Your assignment:
Among the entries below, extract exactly the lines that run from the one with "assert (u32 (total_inodes" through the one with "assert (IsValidName (name", both ends included.
::::::::
Lemma typed_grown direct indirect : count < 1036 -> length direct = 12%nat -> Forall u32 direct -> u32 indirect ->
  inode_typed (with_mapping root size1 direct indirect).
Proof.
  intros Hlt H1 H2 H3. destruct root_valid as (_ & _ & (T1 & T2 & T3 & T4 & T5 & T6 & T7 & T8 & T9 & T10 & T11 & T12 & T13)).
  destruct (grown_count direct indirect Hlt) as (_ & Hs & _). pose proof max_file_size. unfold inode_typed.
  cbn [with_mapping inode_number mode uid gid link_count i_size atime_ns mtime_ns ctime_ns flags generation direct_blocks indirect_block].
  assert (u64 size1) as Hu64 by word. conj_split; assumption.
Qed.

Lemma grow_direct_plan : count < 12 ->
  root_plan (entry_key new_entry)
    (with_mapping root size1 (<[Z.to_nat count := db]> (direct_blocks root)) (indirect_block root)) [db] ∅ {[db := dirb]} (old ++ [db]).
Proof.
  intros Hlt. destruct root_valid as (Hval & Hnum & Hty). destruct root_count as (Hsz & Hcb & _ & Hlen).
  pose proof (iv_direct _ _ _ Hval) as H12. destruct new_block as (Hwf & _). pose proof (fresh_not_owned db Hfree) as Hno.
  pose proof (old_indirect_none ltac:(lia)) as Hi0. destruct (region_bounds r d Ho) as (_ & Htot & _). pose proof (vo_data _ _ Hv).
  set (root1 := with_mapping _ _ _ _). destruct (grown_count (<[Z.to_nat count := db]> (direct_blocks root)) (indirect_block root) ltac:(lia)) as (Hreq & Hs & Hw).
  fold root1 in Hreq.
  assert (mapped_blocks root1 (old ++ [db]) = old ++ [db]) as Emb
    by (unfold mapped_blocks; rewrite Hreq, (proj2 (Z.ltb_ge _ _)), app_nil_r by lia; done).
  constructor; try done.
  - apply typed_grown; [lia|by rewrite length_insert|apply Forall_insert; [apply Hty|word]|rewrite Hi0; word].
  - intros k x. destruct (decide (k = db)) as [->|Hne].
    + rewrite lookup_singleton_eq. intros [= <-]. split; [done|left; by left].
    + by rewrite lookup_singleton_ne.
  - intros x _. assert (length (direct_blocks root1) = 12%nat) as H12' by (cbn; by rewrite length_insert).
    constructor; try done.
    + apply Hval.
    + rewrite length_app, Hlen, Hreq. cbn. lia.
    + intros l Hl. destruct (Z.lt_ge_cases l 12).
      * rewrite (pointer_direct x root1 l H12') by lia. cbn [root1 with_mapping direct_blocks].
        destruct (decide (l = count)) as [->|Hne].
        -- rewrite app_nth2 by lia. replace (Z.to_nat count - length old)%nat with 0%nat by lia. cbn [nth].
           apply nth_lookup_Some. apply list_lookup_insert_eq. lia.
        -- rewrite nth_lookup, list_lookup_insert_ne by lia. rewrite <- nth_lookup, <- (pointer_direct d root l H12) by lia.
           rewrite old_pointer by lia. destruct (Z.lt_ge_cases l count).
           ++ by rewrite app_nth1 by lia.
           ++ rewrite !nth_overflow; [done|rewrite length_app; cbn; lia|lia].
      * rewrite (pointer_indirect x root1 l H12') by lia. rewrite Hreq, (proj2 (Z.leb_le _ _)) by lia.
        rewrite nth_overflow; [done|]. rewrite length_app, Hlen. cbn. lia.
  - rewrite Emb. intros b [Hb|Hb%list_elem_of_singleton]%elem_of_app; [right|left; subst; by left].
    split; [by apply in_old|apply not_elem_of_empty].
  - rewrite Emb. apply NoDup_app. split; [by pose proof old_nodup as [? _]%NoDup_app|].
    split; [|apply NoDup_singleton]. intros b Hb ->%list_elem_of_singleton. by apply Hno, in_old.
  - intros x [A1 A2]. apply appended_entries; [apply A1, lookup_singleton_eq|]. intros b Hb. apply A2; [by apply in_old|].
    apply lookup_singleton_ne. intros ->. by apply Hno, in_old.
Qed.
(** After the refusals: an inode number is reserved and the entry gets a place. *)
Lemma accepted_outcome : IsValidRootObjectName object_name = true -> Z.of_nat (length data) <= kMaxFileSize ->
  object_name ∉ (name <$> es) ->
  if object_fits r root ess object_name data
  then exists plan, answer d run = Ok plan /\ creates r d plan object_name data permissions user group ts
  else answer d run = Err ENOSPC.
Proof.
  intros Hval Hmax Hnew. rewrite object_prefix by done. destruct (inode_allocator_ok r d Hc) as [Hia HVi].
  rewrite answer_of_bind by apply _. pose proof (reserve_one _ Hia) as Hone.
  unfold object_fits. destruct (ReserveBlock (inode_allocator r)) as [[ia bit]|er].
  2: { destruct Hone as [-> He]. by rewrite bool_decide_eq_true_2. }
  destruct (tk_free _ _ _ Hone bit ltac:(by left)) as [Hbit Hbf]. cbn [inode_allocator first_allocatable_bit_ valid_bits_] in Hbit.
  rewrite bool_decide_eq_false_2; [cbn [negb andb]|].
  2: { intros E. apply (not_elem_of_empty (C:=gset Z) bit). rewrite <- E. by apply elem_free_bits. }
  assert (u32 (total_inodes sb)) as Hti by (destruct (geo_typed _ (lay_geo _ (opened_layout _ _ Ho))) as (_ & H & _); exact H).
  cbv zeta. rewrite wrap32_small by word. set (n := bit + 1). assert (1 <= n <= total_inodes sb) as Hn by lia.
  assert (takes (inode_allocator r) [n - 1] ia) as Ti by (replace (n - 1) with bit by lia; done).
  destruct (root_count r d Hc root Hroot Hdir) as (_ & Hcb & -> & _).
  set (new_entry := mkDirectoryEntry n kRegular object_name 0).
  assert (active_entry new_entry) as Hact by (cbn; unfold active_entry; cbn; lia).
  assert (u32 (de_inode new_entry)) as Hu by (cbn; word).
  assert (IsValidName (name new_entry) = true) as Hvn by exact Hval.
  assert (Forall2 (fun l e => record_tiling (block_at d (pointer d root l)) e) (counting (required_blocks root)) ess) as Hess'.
  { unfold file_blocks in Hess. pose proof Hess as Hess2. exact (proj1 (Forall2_fmap_l (fun l => block_at d (pointer d root l)) _ _ _) Hess2). }
  pose proof (insert_root_answer r d Hc root Hroot new_entry Hact Hu eq_refl Hvn Hnb (mkImages ∅ ∅ ∅) _ ess Hess'
    ltac:(apply Forall_forall; intros l; apply elem_counting)) as Hins.
  cbv zeta in Hins. unfold object_needs. change (name new_entry) with object_name in Hins.
  pose proof (block_allocator_ok r d Ho) as (Hba & _).
  pose proof (publish_outcome r d Hc root Hroot Hdir object_name data permissions user group ts Hdata Hmax Huser Hgroup Hts
    n ia Hn Ti es Hlist Hnew) as Hpub.
  destruct (has_room _ (concat ess)).
  - (* A record has room. *)
    destruct Hins as (l & after & Hl%elem_counting & Hwf & Ea & Hi). cbn [orb andb]. rewrite (answer_bind_ok _ _ _ _ _ Ea).
    destruct (root_valid r d Hc root Hroot) as (Hiv & _). destruct (iv_used _ _ _ Hiv l Hl) as [Hnz _].
    rewrite (proj2 (Z.eqb_neq _ _) Hnz).
    apply (Hpub root [] ∅ (file_pointers d root) _ (block_allocator r)).
    + by apply takes_nil.
    + cbn [add_metadata im_metadata]. refine (in_place_plan r d Hc root Hroot Hdir new_entry l after Hl Hi Hwf).
    + apply sound_add_metadata; [|apply sound_empty]. apply (disk_block r d Hc), (map_valid r d Hv root l Hiv Hl).
    + done.
    + cbn [add_metadata im_metadata]. rewrite map_size_insert_None by apply lookup_empty. rewrite map_size_empty. lia.
    + done.
  - (* The directory grows. *)
    cbn [orb]. rewrite (answer_bind_ok _ _ _ _ _ Hins). cbn [Z.eqb].
    pose proof (grow_root_outcome r d Hc root Hroot Hdir new_entry Hact Hu eq_refl Hvn Hnb) as Hgr. cbv zeta in Hgr.
    destruct (required_blocks root <? 1036); cbn [andb] in Hgr |- *; [|rewrite answer_bind, Hgr by apply _; done].
    destruct (Z.leb_spec (grow_needs root) (Z.of_nat (base.size (free_bits (block_allocator r))))) as [Hle|Hgt].
    2: { rewrite (proj2 (Z.leb_gt _ _)); [rewrite answer_bind, Hgr by apply _; done|].
         unfold file_needs. destruct (RequiredBlocks_spec (Z.of_nat (length data)) ltac:(lia)) as [_ Hcb2]. destruct (12 <? _); lia. }
    destruct Hgr as (a1 & im & root1 & db & ri & Ea & [(F1 & rel & nm1 & T1 & Hlen & Hplan & Hrel) (I1 & I2 & I3)]).
    rewrite (answer_bind_ok _ _ _ _ _ Ea). pose proof (takes_count _ _ _ Hba T1) as Hcount.
    specialize (Hpub root1 F1 rel nm1 im a1 db true ri T1 Hplan I1 I2 I3 Hrel). cbv zeta in Hpub.
    replace (grow_needs root + file_needs data <=? Z.of_nat (base.size (free_bits (block_allocator r))))
      with (file_needs data <=? Z.of_nat (base.size (free_bits a1))) by (apply Bool.eq_iff_eq_true; rewrite !Z.leb_le; lia).
    exact Hpub.
Qed.
End request.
::::::::
Solution to the problem:
  assert (u32 (total_inodes sb)) as Hti by (destruct (geo_typed _ (lay_geo _ (opened_layout _ _ Ho))) as (_ & H & _); exact H).
  cbv zeta. rewrite wrap32_small by word. set (n := bit + 1). assert (1 <= n <= total_inodes sb) as Hn by lia.
  assert (takes (inode_allocator r) [n - 1] ia) as Ti by (replace (n - 1) with bit by lia; done).
  destruct (root_count r d Hc root Hroot Hdir) as (_ & Hcb & -> & _).
  set (new_entry := mkDirectoryEntry n kRegular object_name 0).
  assert (active_entry new_entry) as Hact by (cbn; unfold active_entry; cbn; lia).
  assert (u32 (de_inode new_entry)) as Hu by (cbn; word).
  assert (IsValidName (name new_entry) = true) as Hvn by exact Hval.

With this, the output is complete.